▸ What this task involves
Look through the records below for the line holding "Lemma nonblank_trim text". Write it out exactly, with each following line through the line holding "(ingredients data)))).".
_____
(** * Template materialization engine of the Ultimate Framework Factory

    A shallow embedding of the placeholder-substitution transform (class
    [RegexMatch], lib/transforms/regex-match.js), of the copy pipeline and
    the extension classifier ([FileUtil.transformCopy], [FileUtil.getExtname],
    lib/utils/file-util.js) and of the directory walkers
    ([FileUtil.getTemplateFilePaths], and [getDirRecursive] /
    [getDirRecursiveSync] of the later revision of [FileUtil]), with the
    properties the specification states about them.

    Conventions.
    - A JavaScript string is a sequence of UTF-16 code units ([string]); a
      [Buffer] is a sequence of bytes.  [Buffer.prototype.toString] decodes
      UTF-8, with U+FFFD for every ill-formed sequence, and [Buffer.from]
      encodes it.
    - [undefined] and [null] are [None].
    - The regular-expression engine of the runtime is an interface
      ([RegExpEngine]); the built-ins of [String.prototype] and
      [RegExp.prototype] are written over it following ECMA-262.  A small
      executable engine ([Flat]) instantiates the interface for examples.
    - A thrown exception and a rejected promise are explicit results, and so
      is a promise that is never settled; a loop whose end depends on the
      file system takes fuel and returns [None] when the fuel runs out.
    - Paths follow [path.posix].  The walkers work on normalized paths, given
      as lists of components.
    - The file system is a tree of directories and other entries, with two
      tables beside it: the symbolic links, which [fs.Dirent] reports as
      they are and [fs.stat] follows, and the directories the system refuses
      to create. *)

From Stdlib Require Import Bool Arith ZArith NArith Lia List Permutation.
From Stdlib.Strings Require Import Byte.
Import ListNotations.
_____
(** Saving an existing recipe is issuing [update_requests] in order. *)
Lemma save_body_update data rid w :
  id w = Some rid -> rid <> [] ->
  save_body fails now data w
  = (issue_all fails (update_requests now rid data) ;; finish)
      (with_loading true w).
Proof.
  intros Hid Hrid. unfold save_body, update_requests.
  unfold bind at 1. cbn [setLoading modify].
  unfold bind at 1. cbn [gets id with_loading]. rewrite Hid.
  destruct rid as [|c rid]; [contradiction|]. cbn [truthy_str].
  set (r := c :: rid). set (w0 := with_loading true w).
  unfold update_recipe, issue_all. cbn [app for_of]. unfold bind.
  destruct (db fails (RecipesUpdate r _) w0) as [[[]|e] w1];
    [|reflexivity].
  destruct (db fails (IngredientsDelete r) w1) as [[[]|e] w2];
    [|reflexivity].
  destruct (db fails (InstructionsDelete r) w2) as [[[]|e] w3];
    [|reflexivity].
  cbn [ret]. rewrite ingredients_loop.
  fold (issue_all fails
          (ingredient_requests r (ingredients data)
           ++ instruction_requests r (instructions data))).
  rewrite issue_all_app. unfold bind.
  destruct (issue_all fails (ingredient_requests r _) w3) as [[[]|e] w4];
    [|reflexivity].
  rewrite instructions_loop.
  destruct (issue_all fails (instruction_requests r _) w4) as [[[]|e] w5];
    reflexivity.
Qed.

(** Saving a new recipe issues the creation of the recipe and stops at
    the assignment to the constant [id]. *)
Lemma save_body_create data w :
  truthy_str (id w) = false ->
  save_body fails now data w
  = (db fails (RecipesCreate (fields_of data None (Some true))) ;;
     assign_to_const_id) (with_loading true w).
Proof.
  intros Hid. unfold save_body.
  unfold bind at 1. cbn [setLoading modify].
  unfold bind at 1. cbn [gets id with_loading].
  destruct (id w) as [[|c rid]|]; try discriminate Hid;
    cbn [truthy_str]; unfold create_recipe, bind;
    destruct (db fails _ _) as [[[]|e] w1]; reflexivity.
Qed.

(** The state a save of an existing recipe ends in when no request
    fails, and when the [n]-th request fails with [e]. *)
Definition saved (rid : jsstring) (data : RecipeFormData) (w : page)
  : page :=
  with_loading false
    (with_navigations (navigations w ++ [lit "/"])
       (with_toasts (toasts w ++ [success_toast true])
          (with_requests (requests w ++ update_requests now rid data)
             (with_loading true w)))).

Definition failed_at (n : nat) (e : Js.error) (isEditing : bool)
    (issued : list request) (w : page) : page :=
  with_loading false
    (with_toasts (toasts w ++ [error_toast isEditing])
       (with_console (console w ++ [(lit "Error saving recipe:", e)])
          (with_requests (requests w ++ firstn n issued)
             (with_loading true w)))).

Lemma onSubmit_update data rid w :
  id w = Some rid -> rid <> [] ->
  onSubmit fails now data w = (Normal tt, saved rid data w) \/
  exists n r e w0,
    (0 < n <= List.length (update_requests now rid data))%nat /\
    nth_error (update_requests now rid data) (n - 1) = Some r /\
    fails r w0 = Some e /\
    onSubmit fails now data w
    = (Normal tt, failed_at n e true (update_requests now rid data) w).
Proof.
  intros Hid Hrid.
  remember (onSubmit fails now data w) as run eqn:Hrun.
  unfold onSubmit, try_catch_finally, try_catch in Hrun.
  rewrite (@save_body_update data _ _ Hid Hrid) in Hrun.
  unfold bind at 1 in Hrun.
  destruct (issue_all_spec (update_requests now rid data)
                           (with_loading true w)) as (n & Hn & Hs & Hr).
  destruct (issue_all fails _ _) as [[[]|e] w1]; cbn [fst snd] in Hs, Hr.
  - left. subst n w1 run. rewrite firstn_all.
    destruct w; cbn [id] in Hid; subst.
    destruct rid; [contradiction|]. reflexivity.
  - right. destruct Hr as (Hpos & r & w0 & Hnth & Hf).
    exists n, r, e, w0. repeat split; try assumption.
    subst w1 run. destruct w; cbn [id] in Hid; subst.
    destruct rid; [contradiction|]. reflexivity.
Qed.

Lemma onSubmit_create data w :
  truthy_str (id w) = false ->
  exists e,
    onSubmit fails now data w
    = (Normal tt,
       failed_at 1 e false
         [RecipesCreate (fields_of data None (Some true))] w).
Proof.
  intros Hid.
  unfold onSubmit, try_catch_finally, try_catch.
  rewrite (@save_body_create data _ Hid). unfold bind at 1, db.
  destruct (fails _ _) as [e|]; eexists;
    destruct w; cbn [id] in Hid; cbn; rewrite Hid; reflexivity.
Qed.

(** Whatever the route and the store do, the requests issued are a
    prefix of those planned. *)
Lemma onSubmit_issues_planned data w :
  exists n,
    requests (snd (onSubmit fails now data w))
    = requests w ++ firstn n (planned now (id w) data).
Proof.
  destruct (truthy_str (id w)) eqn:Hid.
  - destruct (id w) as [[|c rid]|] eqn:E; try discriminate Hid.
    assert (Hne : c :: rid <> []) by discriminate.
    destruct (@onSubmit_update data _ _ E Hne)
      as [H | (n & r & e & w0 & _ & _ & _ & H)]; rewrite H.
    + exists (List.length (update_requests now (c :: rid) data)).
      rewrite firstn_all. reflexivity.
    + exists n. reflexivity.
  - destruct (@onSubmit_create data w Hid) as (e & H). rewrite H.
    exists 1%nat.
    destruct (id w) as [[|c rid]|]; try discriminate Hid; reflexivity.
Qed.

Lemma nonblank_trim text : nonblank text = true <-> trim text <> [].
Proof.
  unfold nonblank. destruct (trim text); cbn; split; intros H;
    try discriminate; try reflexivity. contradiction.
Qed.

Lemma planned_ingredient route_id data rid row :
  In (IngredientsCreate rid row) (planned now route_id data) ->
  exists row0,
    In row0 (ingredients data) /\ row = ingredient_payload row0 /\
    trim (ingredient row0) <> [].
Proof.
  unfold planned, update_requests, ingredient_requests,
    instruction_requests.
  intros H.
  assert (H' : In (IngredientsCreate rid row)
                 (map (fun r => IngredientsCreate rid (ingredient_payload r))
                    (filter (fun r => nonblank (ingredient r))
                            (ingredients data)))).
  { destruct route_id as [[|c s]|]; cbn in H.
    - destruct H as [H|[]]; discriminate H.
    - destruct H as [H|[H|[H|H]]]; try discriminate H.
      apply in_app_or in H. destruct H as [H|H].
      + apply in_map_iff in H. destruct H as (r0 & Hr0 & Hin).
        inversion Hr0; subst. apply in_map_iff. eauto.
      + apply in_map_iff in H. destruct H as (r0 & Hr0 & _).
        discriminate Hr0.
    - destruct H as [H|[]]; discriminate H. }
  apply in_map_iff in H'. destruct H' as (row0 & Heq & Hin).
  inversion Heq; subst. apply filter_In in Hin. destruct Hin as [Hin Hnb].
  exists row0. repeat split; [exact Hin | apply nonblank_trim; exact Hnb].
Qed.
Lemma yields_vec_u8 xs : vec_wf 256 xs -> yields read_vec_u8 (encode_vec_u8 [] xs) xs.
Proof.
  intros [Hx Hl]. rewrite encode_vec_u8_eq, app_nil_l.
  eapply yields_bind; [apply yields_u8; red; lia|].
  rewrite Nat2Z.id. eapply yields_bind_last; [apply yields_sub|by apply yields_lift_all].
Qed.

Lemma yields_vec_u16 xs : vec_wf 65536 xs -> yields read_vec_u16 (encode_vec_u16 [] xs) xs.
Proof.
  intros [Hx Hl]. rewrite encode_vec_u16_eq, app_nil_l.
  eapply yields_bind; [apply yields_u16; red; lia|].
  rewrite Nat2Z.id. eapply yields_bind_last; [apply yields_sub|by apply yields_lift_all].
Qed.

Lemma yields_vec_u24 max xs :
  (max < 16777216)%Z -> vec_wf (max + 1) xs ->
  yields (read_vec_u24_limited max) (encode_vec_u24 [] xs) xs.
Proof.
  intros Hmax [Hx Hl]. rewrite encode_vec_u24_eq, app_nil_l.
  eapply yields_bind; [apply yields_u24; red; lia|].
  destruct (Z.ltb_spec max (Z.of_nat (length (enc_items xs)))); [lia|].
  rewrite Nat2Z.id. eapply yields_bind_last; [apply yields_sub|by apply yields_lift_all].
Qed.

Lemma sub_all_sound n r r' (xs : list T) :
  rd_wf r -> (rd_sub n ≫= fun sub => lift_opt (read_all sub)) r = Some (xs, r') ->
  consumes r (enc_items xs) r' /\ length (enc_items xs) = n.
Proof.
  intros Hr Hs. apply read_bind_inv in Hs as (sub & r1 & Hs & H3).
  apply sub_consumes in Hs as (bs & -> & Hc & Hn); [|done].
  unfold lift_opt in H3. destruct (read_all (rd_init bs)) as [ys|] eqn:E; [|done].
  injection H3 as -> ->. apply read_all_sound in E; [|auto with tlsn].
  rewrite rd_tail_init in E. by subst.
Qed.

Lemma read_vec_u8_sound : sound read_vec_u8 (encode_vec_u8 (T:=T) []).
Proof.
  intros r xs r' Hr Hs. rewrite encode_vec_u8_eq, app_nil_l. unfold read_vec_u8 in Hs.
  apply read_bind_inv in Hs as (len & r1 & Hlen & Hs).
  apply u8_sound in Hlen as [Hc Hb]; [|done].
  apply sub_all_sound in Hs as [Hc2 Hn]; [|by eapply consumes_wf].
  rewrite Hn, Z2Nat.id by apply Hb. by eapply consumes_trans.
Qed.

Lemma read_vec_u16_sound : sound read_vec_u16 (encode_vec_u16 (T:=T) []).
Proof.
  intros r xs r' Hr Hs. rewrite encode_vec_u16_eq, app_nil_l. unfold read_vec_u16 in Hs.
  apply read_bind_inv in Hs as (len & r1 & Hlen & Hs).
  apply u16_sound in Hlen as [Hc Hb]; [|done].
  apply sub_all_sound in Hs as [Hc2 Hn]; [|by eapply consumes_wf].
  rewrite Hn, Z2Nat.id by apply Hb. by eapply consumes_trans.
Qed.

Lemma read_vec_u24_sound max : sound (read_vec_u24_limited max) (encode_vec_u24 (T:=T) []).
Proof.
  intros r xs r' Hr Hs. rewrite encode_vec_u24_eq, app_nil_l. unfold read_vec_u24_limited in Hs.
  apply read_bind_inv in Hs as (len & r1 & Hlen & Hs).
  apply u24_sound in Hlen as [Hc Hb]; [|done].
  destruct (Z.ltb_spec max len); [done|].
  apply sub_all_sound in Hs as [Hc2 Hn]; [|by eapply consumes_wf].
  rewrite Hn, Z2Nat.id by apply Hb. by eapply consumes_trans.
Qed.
_____
▸ Solution
Lemma nonblank_trim text : nonblank text = true <-> trim text <> [].
Proof.
  unfold nonblank. destruct (trim text); cbn; split; intros H;
    try discriminate; try reflexivity. contradiction.
Qed.

Lemma planned_ingredient route_id data rid row :
  In (IngredientsCreate rid row) (planned now route_id data) ->
  exists row0,
    In row0 (ingredients data) /\ row = ingredient_payload row0 /\
    trim (ingredient row0) <> [].
Proof.
  unfold planned, update_requests, ingredient_requests,
    instruction_requests.
  intros H.
  assert (H' : In (IngredientsCreate rid row)
                 (map (fun r => IngredientsCreate rid (ingredient_payload r))
                    (filter (fun r => nonblank (ingredient r))
                            (ingredients data)))).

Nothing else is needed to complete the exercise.